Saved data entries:

-- -- --

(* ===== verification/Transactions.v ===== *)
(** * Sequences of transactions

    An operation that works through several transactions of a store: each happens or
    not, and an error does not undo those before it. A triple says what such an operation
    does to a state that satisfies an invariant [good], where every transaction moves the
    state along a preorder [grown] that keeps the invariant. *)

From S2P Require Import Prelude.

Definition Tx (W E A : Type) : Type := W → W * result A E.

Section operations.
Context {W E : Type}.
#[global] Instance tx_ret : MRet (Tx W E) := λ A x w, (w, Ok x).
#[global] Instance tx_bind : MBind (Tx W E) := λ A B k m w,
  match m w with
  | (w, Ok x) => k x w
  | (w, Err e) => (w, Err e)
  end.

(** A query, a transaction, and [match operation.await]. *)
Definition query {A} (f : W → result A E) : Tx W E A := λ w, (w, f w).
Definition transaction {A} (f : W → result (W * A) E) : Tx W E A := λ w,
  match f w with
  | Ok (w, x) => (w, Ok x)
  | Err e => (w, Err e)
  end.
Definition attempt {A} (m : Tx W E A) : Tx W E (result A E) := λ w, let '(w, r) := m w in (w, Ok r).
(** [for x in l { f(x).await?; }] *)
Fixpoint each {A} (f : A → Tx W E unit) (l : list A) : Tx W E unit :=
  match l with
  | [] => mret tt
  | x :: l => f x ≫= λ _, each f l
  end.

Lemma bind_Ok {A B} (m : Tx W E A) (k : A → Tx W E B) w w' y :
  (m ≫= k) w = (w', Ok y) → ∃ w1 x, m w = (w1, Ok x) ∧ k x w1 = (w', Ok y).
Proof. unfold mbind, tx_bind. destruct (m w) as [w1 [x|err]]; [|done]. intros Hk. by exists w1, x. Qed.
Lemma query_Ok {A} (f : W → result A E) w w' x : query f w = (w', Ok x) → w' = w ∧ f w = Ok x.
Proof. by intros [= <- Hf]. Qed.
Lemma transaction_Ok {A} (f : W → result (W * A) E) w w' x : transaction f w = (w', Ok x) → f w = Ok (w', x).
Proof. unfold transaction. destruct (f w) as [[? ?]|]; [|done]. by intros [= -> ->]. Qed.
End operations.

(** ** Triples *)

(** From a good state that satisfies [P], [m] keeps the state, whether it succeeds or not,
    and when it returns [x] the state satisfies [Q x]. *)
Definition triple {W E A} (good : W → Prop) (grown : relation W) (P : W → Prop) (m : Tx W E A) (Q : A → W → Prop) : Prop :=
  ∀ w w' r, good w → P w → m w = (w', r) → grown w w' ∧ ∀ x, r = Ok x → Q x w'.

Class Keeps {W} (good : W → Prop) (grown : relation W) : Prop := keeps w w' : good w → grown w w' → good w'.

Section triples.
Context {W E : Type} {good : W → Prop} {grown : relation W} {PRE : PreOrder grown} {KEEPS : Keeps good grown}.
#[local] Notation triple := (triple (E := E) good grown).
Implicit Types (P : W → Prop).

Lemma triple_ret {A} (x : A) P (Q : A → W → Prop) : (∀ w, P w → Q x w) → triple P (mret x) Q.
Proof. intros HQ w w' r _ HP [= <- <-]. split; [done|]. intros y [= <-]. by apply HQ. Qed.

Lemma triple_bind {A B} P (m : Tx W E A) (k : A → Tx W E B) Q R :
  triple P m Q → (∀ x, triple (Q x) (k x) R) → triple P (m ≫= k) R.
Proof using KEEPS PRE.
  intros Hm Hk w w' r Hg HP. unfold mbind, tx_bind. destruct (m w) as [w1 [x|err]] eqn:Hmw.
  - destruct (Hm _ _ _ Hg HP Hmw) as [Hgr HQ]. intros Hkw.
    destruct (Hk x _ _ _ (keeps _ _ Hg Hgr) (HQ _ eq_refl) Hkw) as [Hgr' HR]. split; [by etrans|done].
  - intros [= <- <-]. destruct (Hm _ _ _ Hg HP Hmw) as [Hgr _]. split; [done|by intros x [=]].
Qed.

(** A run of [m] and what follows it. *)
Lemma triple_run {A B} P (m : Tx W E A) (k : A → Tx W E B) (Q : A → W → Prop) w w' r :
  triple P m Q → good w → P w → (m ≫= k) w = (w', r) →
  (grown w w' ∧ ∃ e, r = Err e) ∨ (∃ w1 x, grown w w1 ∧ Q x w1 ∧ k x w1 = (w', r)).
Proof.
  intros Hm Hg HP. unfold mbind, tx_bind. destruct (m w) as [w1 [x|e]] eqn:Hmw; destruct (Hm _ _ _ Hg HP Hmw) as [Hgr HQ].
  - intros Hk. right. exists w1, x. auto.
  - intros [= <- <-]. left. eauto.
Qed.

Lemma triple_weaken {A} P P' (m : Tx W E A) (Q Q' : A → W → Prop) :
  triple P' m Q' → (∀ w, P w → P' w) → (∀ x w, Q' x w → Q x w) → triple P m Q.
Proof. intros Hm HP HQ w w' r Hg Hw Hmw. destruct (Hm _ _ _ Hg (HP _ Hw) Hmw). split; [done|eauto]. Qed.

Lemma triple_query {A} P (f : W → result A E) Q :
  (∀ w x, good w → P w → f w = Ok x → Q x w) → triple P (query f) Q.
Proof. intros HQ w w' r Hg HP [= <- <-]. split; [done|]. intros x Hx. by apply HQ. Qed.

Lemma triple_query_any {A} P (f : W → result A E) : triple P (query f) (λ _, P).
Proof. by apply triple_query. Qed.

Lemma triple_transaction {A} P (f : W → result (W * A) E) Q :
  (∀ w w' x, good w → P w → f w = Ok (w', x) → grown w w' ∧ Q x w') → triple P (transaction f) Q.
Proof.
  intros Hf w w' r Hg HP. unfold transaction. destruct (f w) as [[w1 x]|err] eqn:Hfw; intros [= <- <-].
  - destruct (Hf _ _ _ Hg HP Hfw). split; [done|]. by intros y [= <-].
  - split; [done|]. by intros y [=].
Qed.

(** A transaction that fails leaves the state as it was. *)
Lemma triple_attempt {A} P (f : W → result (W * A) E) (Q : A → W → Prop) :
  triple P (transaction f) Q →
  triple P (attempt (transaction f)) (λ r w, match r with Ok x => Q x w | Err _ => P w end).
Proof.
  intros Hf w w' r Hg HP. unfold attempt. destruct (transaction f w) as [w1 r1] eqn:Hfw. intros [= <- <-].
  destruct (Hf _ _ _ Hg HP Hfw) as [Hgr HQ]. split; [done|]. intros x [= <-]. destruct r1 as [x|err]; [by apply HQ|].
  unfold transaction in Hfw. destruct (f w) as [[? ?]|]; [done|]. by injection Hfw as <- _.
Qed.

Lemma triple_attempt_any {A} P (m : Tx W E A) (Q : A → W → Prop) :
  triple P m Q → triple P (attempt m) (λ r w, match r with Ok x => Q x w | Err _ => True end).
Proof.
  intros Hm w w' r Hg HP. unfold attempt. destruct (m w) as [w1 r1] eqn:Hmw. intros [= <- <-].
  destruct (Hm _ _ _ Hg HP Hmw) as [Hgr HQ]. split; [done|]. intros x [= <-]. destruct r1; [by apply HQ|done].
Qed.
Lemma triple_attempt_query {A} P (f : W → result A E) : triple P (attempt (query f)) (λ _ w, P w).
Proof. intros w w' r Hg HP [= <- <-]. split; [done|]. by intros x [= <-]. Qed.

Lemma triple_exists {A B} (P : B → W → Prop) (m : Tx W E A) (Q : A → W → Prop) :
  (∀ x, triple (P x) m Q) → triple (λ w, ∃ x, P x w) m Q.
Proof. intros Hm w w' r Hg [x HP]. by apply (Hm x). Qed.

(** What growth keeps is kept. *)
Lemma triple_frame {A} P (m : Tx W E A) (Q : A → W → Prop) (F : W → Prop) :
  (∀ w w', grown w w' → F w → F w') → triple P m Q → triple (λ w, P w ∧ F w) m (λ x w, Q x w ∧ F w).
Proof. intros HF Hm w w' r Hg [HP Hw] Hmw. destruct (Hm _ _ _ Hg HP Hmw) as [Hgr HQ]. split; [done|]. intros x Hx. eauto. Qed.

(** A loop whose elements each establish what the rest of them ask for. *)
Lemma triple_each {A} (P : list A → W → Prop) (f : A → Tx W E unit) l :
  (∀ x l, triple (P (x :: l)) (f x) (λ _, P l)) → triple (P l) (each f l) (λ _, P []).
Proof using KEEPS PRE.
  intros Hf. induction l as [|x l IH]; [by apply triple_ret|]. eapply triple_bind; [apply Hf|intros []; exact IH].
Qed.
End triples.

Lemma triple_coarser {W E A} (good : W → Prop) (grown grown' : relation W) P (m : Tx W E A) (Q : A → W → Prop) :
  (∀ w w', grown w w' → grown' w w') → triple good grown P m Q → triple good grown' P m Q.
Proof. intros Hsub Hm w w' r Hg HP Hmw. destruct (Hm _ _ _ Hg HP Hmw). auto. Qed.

-- -- --

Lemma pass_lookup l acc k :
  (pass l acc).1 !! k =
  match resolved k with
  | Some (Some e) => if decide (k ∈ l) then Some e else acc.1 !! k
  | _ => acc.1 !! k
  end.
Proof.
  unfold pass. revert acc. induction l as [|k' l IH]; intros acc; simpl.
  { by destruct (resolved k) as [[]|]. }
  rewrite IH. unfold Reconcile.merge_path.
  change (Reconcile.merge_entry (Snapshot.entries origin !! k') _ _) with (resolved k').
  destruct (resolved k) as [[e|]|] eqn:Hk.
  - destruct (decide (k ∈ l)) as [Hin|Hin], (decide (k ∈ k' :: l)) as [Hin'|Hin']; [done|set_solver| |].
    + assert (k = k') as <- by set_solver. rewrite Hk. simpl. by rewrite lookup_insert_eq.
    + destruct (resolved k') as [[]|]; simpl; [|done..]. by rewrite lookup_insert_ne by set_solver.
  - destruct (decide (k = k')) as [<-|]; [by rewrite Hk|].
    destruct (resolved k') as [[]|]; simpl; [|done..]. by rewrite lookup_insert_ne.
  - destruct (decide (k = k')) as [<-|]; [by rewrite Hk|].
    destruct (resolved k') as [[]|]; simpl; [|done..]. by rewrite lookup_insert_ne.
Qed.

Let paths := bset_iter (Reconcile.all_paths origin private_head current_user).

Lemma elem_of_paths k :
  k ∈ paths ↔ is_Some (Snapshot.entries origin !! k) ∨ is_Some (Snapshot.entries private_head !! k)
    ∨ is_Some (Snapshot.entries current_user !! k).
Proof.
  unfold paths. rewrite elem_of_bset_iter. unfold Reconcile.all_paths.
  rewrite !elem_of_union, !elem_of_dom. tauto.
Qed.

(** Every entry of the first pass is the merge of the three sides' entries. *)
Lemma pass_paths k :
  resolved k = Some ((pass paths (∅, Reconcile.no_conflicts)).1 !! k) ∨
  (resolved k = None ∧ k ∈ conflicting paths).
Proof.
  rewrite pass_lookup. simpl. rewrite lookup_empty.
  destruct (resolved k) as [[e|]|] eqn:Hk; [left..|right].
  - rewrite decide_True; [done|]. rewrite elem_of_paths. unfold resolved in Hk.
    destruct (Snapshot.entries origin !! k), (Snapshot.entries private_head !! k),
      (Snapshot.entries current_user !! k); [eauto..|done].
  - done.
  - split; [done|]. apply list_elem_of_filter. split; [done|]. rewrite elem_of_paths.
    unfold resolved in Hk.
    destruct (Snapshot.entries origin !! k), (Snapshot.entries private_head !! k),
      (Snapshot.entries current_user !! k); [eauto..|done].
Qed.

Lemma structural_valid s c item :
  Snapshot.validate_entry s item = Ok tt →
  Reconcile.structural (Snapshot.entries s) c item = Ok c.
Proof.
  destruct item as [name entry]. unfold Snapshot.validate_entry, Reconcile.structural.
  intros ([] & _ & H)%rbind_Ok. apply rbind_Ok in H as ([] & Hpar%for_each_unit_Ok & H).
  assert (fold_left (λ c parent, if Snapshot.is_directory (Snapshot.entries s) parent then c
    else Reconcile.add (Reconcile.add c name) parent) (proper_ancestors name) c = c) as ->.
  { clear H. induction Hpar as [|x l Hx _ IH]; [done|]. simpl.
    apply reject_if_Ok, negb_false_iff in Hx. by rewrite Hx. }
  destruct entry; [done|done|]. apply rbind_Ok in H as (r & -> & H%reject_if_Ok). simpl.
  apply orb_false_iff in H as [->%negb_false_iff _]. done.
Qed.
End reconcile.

-- -- --

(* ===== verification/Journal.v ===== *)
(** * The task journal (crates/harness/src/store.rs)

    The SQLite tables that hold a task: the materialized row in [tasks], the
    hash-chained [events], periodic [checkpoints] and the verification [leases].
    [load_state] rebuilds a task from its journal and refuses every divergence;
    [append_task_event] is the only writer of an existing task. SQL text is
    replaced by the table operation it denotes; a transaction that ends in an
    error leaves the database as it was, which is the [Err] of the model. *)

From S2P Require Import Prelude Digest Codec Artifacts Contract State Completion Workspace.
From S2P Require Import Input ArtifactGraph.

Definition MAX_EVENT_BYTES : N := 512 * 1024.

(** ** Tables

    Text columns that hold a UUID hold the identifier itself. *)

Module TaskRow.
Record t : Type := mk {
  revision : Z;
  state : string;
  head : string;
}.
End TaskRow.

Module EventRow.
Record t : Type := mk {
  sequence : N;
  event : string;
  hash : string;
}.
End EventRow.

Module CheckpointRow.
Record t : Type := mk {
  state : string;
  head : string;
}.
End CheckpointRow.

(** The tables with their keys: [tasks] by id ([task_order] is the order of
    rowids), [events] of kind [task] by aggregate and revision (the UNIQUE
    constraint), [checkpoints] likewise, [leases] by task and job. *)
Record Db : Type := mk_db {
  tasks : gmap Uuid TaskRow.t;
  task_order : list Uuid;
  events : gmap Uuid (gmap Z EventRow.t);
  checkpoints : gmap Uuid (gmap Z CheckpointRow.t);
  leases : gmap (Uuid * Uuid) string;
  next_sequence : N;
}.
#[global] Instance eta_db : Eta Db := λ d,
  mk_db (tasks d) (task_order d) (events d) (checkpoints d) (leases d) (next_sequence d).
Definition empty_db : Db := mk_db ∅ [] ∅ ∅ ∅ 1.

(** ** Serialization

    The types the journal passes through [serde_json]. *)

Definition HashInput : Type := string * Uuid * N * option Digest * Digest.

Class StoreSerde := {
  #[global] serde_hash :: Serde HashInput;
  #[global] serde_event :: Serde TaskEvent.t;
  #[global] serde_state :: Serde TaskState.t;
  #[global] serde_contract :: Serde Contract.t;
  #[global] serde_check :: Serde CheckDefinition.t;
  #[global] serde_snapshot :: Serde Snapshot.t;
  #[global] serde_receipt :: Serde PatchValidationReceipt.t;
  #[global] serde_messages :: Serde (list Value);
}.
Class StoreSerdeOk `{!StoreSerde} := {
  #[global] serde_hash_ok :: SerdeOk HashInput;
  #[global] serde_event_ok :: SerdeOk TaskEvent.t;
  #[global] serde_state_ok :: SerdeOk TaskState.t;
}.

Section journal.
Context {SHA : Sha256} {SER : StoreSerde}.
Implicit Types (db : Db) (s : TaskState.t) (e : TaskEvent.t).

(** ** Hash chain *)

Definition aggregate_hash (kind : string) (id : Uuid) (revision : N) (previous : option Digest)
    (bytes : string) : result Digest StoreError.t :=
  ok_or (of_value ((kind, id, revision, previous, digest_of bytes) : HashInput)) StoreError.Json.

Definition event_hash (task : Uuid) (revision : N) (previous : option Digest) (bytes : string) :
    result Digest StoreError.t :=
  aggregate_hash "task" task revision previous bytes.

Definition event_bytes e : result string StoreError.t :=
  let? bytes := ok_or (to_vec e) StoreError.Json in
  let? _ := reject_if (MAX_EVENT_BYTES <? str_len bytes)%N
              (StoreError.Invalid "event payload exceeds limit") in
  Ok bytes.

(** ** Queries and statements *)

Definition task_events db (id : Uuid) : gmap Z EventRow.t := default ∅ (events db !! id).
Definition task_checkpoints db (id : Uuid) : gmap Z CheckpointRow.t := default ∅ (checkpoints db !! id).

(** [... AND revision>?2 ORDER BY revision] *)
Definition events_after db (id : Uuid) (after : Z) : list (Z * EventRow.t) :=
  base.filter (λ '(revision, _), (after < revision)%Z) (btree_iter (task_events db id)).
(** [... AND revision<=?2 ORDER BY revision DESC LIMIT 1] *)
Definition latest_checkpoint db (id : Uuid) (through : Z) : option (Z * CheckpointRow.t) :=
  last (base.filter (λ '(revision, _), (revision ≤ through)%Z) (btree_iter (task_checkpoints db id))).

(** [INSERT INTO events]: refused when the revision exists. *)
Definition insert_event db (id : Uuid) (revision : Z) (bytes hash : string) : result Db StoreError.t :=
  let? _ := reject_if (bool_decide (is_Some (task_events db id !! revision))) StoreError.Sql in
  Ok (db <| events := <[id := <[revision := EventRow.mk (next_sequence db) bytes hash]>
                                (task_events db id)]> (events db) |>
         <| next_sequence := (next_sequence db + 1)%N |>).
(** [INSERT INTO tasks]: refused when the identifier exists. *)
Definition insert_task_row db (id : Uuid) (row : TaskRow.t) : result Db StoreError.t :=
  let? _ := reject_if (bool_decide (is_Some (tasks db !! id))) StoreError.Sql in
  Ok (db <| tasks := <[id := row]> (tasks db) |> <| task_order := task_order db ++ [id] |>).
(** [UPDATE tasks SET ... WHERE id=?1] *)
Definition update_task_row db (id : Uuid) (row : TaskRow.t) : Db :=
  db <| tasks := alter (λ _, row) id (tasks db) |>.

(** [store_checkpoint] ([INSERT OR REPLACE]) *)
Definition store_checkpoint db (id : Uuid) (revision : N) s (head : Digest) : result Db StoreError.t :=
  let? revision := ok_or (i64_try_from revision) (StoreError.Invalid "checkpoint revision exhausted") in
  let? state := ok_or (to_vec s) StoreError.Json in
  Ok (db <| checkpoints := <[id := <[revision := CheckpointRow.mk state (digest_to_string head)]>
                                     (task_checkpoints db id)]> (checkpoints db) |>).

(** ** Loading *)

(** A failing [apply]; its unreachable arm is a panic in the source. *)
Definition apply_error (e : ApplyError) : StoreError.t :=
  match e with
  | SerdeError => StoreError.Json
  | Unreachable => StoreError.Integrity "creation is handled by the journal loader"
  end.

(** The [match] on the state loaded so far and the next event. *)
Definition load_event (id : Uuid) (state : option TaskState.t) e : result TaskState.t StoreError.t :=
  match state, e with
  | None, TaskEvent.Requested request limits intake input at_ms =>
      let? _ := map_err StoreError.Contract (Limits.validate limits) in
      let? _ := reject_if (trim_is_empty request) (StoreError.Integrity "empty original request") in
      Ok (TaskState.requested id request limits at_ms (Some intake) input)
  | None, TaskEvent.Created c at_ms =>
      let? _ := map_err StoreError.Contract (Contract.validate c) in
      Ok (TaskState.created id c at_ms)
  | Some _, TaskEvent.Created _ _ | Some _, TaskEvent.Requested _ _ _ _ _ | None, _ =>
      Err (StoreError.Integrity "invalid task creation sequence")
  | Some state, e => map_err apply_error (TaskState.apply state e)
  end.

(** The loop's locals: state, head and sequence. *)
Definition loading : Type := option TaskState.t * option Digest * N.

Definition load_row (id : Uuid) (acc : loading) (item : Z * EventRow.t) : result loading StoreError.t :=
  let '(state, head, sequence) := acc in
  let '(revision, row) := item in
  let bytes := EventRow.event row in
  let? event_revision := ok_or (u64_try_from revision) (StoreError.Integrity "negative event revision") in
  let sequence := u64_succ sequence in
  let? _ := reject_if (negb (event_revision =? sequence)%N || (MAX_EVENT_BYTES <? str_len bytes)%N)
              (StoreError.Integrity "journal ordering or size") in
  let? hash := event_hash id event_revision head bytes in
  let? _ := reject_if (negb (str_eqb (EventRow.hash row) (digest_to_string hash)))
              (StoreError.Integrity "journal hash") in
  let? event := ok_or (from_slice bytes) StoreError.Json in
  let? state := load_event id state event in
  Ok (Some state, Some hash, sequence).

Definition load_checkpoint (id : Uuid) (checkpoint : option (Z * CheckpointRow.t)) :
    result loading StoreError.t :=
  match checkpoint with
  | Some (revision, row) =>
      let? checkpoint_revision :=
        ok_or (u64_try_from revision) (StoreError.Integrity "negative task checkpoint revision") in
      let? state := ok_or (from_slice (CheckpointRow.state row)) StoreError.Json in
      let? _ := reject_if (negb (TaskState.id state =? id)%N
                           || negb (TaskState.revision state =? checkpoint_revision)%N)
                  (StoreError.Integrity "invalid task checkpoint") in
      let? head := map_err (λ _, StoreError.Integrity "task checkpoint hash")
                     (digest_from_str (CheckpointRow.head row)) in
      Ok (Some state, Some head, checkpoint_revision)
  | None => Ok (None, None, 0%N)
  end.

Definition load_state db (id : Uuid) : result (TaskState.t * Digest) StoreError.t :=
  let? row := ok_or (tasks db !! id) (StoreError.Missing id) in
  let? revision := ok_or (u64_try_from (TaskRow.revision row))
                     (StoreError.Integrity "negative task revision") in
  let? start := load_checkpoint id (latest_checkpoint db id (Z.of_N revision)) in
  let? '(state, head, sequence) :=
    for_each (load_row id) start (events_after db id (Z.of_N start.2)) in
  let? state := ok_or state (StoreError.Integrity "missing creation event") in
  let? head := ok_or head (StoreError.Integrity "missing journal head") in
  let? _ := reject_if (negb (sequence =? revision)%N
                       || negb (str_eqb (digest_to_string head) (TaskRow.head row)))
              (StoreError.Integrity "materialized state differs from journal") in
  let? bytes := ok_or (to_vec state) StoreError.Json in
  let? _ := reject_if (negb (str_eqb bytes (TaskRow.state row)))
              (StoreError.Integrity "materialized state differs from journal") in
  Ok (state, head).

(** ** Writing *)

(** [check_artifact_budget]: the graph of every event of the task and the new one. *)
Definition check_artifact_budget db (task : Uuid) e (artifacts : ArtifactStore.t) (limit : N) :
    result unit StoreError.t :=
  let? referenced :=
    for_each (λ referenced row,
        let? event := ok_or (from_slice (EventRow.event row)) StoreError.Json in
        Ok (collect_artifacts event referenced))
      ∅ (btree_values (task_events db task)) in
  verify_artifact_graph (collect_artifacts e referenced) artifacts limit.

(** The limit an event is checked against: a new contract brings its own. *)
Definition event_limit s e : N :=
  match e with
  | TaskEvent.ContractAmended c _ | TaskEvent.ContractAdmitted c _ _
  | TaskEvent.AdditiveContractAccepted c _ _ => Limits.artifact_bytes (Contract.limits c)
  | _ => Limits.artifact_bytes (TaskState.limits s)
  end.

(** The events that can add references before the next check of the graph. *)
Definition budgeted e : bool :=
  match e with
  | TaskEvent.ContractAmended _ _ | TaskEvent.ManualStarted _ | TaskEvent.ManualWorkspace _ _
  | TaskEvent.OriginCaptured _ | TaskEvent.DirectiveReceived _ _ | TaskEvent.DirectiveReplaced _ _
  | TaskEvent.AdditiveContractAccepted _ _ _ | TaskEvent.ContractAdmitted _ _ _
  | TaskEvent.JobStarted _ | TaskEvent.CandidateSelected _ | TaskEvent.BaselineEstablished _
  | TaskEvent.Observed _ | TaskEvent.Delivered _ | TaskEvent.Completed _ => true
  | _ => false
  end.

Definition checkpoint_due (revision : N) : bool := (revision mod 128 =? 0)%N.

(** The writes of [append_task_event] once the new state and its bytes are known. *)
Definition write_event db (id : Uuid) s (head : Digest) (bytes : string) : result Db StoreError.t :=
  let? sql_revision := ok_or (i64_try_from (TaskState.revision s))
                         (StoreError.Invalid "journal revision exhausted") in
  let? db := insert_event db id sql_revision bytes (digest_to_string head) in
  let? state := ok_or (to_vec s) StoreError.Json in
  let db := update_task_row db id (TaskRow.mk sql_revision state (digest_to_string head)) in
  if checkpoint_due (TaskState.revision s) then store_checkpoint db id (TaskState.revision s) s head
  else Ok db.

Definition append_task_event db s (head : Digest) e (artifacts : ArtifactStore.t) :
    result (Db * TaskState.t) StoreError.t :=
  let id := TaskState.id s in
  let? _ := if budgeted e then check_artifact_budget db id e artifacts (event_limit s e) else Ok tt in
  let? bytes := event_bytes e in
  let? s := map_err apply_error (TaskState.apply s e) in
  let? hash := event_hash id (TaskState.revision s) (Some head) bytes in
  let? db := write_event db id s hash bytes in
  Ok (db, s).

-- -- --

Work task — Lines of the data that include the string "Prelude" are to be counted; report the total by itself.

Exercise response — 2